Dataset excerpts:
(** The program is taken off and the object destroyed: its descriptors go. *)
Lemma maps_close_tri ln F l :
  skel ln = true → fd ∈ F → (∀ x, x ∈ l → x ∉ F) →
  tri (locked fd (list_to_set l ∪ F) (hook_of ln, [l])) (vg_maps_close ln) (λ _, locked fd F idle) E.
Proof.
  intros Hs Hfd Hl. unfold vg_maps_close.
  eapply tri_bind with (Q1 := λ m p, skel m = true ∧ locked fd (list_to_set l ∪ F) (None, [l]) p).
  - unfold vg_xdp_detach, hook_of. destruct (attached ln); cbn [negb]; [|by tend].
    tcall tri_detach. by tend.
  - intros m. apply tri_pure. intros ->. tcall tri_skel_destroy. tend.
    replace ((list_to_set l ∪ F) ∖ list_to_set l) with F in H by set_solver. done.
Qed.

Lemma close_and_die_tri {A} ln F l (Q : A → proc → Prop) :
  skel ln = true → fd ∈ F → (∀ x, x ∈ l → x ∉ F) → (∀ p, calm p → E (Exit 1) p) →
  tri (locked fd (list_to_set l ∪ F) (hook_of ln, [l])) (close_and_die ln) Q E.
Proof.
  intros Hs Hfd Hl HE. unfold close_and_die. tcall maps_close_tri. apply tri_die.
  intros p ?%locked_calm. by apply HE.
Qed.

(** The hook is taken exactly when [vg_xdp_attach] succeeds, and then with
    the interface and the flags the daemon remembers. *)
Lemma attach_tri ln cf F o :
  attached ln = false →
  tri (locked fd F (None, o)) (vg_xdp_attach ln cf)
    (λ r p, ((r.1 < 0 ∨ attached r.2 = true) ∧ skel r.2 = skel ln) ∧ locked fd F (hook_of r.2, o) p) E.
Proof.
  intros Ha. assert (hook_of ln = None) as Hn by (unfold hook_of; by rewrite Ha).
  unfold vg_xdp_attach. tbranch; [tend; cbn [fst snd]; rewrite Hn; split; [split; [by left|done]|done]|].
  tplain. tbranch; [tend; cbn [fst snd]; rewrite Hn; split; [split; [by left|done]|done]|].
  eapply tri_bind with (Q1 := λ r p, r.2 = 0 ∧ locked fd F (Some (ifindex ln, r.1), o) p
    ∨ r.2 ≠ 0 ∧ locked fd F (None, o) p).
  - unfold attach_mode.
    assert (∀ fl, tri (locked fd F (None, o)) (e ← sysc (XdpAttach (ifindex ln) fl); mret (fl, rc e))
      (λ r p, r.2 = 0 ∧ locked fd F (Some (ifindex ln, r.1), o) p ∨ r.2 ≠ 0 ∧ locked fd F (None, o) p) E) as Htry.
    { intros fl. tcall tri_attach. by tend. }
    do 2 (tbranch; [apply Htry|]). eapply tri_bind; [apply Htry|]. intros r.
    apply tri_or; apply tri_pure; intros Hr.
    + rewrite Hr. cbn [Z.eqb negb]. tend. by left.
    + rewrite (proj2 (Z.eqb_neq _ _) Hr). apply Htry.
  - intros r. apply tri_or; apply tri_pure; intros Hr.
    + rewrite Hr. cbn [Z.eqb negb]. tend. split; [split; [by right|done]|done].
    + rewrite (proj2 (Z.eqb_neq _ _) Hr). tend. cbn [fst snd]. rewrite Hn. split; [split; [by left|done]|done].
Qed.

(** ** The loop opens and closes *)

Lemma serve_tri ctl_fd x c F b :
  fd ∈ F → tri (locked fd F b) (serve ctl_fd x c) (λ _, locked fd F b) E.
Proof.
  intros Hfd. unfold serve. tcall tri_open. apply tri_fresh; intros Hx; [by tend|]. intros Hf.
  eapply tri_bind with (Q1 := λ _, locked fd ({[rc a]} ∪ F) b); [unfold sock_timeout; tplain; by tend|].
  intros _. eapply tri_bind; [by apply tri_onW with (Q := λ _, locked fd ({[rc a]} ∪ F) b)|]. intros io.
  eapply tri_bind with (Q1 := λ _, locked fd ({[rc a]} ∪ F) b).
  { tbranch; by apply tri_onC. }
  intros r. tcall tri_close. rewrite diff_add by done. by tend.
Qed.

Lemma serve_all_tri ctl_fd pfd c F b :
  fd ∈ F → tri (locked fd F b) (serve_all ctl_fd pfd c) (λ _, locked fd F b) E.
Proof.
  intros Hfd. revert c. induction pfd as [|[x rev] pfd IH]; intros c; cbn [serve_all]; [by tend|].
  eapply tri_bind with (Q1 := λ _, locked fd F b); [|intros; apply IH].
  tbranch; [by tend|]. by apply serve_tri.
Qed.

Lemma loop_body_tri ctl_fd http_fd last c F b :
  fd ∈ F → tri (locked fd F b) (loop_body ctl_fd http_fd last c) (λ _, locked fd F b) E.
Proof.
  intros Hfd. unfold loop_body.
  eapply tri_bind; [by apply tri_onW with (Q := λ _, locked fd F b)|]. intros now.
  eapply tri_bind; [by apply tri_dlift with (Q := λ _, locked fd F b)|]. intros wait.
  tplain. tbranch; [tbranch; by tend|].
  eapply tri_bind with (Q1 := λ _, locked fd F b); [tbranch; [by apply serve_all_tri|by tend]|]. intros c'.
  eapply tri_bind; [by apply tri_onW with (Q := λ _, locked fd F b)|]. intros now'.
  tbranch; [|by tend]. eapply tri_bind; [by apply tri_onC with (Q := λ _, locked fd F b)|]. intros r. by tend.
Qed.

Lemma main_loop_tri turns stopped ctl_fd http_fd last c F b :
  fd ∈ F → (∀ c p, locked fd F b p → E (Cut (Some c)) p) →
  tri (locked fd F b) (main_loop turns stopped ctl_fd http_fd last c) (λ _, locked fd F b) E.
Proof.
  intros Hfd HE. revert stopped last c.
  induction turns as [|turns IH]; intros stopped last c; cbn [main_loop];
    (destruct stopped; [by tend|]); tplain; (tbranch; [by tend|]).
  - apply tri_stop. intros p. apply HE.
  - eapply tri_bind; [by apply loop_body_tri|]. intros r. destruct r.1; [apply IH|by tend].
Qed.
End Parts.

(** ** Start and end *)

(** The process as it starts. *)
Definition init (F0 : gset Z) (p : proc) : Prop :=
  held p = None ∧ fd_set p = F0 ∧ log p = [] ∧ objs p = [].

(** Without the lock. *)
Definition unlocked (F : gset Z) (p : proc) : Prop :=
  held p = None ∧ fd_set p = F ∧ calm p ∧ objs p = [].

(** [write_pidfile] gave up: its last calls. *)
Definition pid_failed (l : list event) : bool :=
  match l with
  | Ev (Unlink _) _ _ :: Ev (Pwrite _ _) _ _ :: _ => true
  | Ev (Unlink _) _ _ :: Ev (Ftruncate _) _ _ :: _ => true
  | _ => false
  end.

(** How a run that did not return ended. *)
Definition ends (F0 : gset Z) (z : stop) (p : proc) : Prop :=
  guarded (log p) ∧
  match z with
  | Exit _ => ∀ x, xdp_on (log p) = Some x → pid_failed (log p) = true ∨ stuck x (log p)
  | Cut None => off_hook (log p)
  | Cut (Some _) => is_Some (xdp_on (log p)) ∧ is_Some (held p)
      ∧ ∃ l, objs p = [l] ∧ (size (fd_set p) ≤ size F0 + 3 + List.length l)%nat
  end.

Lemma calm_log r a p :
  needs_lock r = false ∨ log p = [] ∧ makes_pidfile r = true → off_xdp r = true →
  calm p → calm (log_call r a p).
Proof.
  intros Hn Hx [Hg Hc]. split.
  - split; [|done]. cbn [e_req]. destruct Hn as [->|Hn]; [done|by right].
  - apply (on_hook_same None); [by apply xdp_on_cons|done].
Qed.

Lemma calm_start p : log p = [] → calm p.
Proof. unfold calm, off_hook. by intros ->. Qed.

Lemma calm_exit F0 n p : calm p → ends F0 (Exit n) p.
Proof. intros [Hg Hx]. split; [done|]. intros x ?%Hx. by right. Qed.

---

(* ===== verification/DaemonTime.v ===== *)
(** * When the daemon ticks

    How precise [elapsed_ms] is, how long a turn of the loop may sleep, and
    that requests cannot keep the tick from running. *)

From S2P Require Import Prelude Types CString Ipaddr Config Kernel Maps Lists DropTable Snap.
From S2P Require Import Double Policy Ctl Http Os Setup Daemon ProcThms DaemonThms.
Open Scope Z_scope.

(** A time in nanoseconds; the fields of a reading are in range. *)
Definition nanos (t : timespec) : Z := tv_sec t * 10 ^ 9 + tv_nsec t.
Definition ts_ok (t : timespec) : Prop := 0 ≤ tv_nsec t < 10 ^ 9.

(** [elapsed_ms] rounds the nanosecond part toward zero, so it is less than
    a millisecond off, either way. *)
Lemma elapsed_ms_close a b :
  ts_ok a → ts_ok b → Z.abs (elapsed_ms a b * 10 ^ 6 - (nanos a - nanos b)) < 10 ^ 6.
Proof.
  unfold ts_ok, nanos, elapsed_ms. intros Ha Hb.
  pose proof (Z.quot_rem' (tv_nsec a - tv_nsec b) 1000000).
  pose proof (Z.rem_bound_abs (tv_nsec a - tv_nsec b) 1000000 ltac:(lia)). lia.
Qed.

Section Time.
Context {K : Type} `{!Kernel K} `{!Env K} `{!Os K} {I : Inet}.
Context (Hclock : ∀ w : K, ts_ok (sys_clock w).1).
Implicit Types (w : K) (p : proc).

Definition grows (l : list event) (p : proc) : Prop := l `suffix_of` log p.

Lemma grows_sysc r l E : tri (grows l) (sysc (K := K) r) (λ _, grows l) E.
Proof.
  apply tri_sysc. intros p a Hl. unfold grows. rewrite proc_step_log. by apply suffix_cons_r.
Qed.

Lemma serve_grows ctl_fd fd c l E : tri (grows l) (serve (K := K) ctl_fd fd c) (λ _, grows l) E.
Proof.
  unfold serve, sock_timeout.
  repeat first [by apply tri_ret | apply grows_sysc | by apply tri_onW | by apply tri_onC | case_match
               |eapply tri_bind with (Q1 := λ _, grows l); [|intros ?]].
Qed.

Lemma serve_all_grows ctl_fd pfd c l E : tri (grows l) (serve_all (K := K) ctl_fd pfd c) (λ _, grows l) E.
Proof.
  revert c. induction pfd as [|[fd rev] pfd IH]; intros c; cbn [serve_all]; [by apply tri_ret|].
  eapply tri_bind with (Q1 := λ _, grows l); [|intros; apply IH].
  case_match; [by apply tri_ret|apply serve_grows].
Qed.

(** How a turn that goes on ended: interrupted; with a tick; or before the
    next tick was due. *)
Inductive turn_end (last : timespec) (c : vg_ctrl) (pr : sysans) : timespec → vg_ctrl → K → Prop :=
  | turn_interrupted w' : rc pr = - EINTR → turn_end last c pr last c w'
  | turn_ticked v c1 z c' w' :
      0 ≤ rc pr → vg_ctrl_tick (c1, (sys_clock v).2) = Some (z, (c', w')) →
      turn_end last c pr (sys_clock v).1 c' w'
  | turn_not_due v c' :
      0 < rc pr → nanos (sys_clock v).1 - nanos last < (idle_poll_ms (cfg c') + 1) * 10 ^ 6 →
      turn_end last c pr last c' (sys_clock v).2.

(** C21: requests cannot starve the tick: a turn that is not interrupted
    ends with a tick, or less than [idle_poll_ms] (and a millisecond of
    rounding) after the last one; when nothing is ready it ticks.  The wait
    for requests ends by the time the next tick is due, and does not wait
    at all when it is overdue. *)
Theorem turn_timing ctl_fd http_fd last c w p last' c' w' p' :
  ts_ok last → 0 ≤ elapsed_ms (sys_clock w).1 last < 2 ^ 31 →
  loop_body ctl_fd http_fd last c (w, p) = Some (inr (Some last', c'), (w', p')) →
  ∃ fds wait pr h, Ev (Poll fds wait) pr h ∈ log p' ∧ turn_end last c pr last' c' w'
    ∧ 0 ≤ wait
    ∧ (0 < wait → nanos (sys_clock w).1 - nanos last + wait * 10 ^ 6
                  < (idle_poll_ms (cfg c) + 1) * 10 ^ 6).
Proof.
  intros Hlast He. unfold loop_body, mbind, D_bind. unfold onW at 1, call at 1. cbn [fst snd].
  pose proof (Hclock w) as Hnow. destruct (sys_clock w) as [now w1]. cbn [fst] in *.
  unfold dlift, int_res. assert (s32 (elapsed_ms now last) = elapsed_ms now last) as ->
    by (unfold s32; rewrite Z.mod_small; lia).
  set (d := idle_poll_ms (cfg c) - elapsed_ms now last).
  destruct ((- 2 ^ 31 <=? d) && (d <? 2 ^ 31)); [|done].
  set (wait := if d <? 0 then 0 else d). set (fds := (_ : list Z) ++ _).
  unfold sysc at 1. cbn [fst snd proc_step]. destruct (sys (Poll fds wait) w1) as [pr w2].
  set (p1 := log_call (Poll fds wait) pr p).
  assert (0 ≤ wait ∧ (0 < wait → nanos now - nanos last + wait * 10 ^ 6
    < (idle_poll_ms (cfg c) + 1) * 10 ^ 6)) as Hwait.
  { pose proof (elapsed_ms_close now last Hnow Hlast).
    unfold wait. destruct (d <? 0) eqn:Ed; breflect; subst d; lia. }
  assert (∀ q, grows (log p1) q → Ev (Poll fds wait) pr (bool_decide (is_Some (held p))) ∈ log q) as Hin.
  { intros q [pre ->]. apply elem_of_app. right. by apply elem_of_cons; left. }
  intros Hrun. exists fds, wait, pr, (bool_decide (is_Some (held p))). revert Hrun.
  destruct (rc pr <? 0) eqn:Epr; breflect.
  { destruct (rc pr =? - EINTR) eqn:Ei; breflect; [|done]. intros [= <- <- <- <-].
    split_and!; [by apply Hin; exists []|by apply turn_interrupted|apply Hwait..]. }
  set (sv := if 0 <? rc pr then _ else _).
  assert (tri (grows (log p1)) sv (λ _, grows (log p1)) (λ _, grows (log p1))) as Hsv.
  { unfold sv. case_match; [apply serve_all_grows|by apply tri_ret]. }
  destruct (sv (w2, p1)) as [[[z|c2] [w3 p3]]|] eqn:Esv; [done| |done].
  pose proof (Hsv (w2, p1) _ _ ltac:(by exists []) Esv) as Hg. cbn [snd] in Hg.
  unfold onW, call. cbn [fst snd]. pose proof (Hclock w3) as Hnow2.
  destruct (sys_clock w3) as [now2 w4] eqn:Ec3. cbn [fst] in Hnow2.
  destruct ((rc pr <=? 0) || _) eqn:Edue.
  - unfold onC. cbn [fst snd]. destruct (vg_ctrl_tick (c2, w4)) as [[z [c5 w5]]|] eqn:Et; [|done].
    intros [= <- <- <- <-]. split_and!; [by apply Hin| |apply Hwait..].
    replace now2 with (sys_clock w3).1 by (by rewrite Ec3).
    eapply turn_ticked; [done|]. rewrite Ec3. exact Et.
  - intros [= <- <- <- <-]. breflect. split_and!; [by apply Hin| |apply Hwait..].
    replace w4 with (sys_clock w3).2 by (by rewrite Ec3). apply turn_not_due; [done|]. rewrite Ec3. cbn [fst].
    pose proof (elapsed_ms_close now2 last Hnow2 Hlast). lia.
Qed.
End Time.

- _Assignment_: Look through the entries for lines containing the word "turns" and return each one.

- _Task result_:
Lemma main_loop_tri turns stopped ctl_fd http_fd last c F b :
  tri (locked fd F b) (main_loop turns stopped ctl_fd http_fd last c) (λ _, locked fd F b) E.
  induction turns as [|turns IH]; intros stopped last c; cbn [main_loop];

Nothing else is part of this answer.